# Racial Statistics in the NBA?



## Porn Player (Apr 24, 2003)

Does anybody have the information which would break down different race groups into percentages? I need this for an article I am doing concerning racism. Please do not reply with a link to Wikipedia because it is a non-credible source. 

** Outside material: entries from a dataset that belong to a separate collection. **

(** What the invariant says depends on the set of chained rows and the anchor. *)
Lemma intact_perm db1 db2 :
  chained_rows (events db2) ≡ₚ chained_rows (events db1) -> anchor db2 = anchor db1 -> intact db1 -> intact db2.
Proof.
  intros Hp Ha [Hk Hpos (rows & Hch & Hin & Hne)].
  split.
  - by rewrite Hp.
  - intros x. rewrite Hp, Ha. apply Hpos.
  - exists rows. rewrite Ha. split_and!; [done| |done]. intros x. by rewrite Hp.
Qed.

Lemma top_perm l1 l2 : NoDup (map fst l1) -> l1 ≡ₚ l2 -> AuditChain.top l1 = AuditChain.top l2.
Proof.
  intros Hnd Hp. assert (Hnd2 : NoDup (map fst l2)) by by rewrite <- Hp.
  destruct (AuditChain.top l1) as [x|] eqn:H1, (AuditChain.top l2) as [y|] eqn:H2; [| | |done].
  - apply top_spec in H1 as [Hx Hmx], H2 as [Hy Hmy]. f_equal.
    apply (keys_eq l1); [done|done|by rewrite Hp|]. pose proof (Hmx y ltac:(by rewrite Hp)).
    pose proof (Hmy x ltac:(by rewrite <- Hp)). lia.
  - apply top_None in H2 as ->. apply Permutation_nil_r in Hp as ->. done.
  - apply top_None in H1 as ->. symmetry in Hp. apply Permutation_nil_r in Hp as ->. done.
Qed.

Section loop.
Context (v : option Vault).

(** Chaining a row in place is appending it and forgetting the old one. *)
Lemma put_row_chained r r' db :
  NoDup (map erId (events db)) -> r ∈ events db -> erSeq r = None -> erId r' = erId r ->
  chained_rows (events (put_row r' db)) ≡ₚ chained_rows (events db ++ [r'])%list.
Proof.
  intros Hnd Hr Hs Hid. apply list_elem_of_split in Hr as (l1 & l2 & He). rewrite He in *. cbn [put_row events].
  assert (Hother : forall l, (forall x, x ∈ l -> erId x <> erId r) -> map (fun x => if (erId x =? erId r)%Z then r' else x) l = l).
  { intros l Hl. rewrite <- (map_id l) at 2. apply map_ext_in. intros x Hx.
    by rewrite (proj2 (Z.eqb_neq _ _) (Hl x ltac:(by apply list_elem_of_In))). }
  rewrite map_app, NoDup_app in Hnd. destruct Hnd as (_ & Hd & Hnd). cbn in Hnd. apply NoDup_cons in Hnd as [Hr2 _].
  unfold put_row. cbn [events]. rewrite He, map_app, map_cons, Hid, Z.eqb_refl, !Hother.
  - rewrite !chained_rows_app. change (r :: l2) with ([r] ++ l2)%list. change (r' :: l2) with ([r'] ++ l2)%list.
    rewrite !chained_rows_app. assert (Hnil : chained_rows [r] = []) by (unfold chained_rows; simpl; by rewrite Hs).
    rewrite Hnil. cbn [List.app]. rewrite <- (app_assoc (chained_rows l1)). f_equiv. apply Permutation_app_comm.
  - intros x Hx Hxr. apply Hr2. rewrite <- Hxr. by apply list_elem_of_fmap_2.
  - intros x Hx Hxr. apply (Hd (erId x)); [by apply list_elem_of_fmap_2|]. rewrite Hxr. by left.
Qed.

I think the total of black players in the league is at around 80% but I need exact figures please, and if at all possible team breakdowns as well.

Thankyou


----------



## Porn Player (Apr 24, 2003)

hello?


----------



## Enigma (Jul 16, 2002)

The UCF (University of Central Florida) Sports Business Program always does their diversity studies. This should help you out, it's as last season, I believe. It's got players, coaches, management, ownership, administration, employees, doctors, trainers, and radio & tv announcers statistics back into the 90's. Check the appendix for the statistics:

http://www.bus.ucf.edu/sport/public/downloads/2006_NBA_RGRC_PR.pdf



Some other sports diversity studies here:
http://www.bus.ucf.edu/sport/cgi-bin/site/sitew.cgi?page=/ides/index.htx


----------



## MLKG (Aug 25, 2003)

http://sports.espn.go.com/nba/players?league=nba&position=all

Have a day.


----------



## Porn Player (Apr 24, 2003)

Thanks, owe you guys especially Enigma owe you big time seen as though this essay is due tomorow :biggrin:

edit - Enigma that pdf if great!


----------



## Enigma (Jul 16, 2002)

For anyone else interested:

According to the report, as of last season:

White: 21%; 91 players
African-Americans: 75%; 330 players
Latino: 3%; 13 players
Asian: <1%; 2 players
Other: 1%; 4 players
International: 19%; 82 players


I realize that doesn't add up to 100%. The international category obviously overlaps with some of the other categories.


----------



## Enigma (Jul 16, 2002)

Porn_Player said:


> Thanks, owe you guys especially Enigma owe you big time seen as though this essay is due tomorow :biggrin:
> 
> edit - Enigma that pdf if great!


:cheers:


----------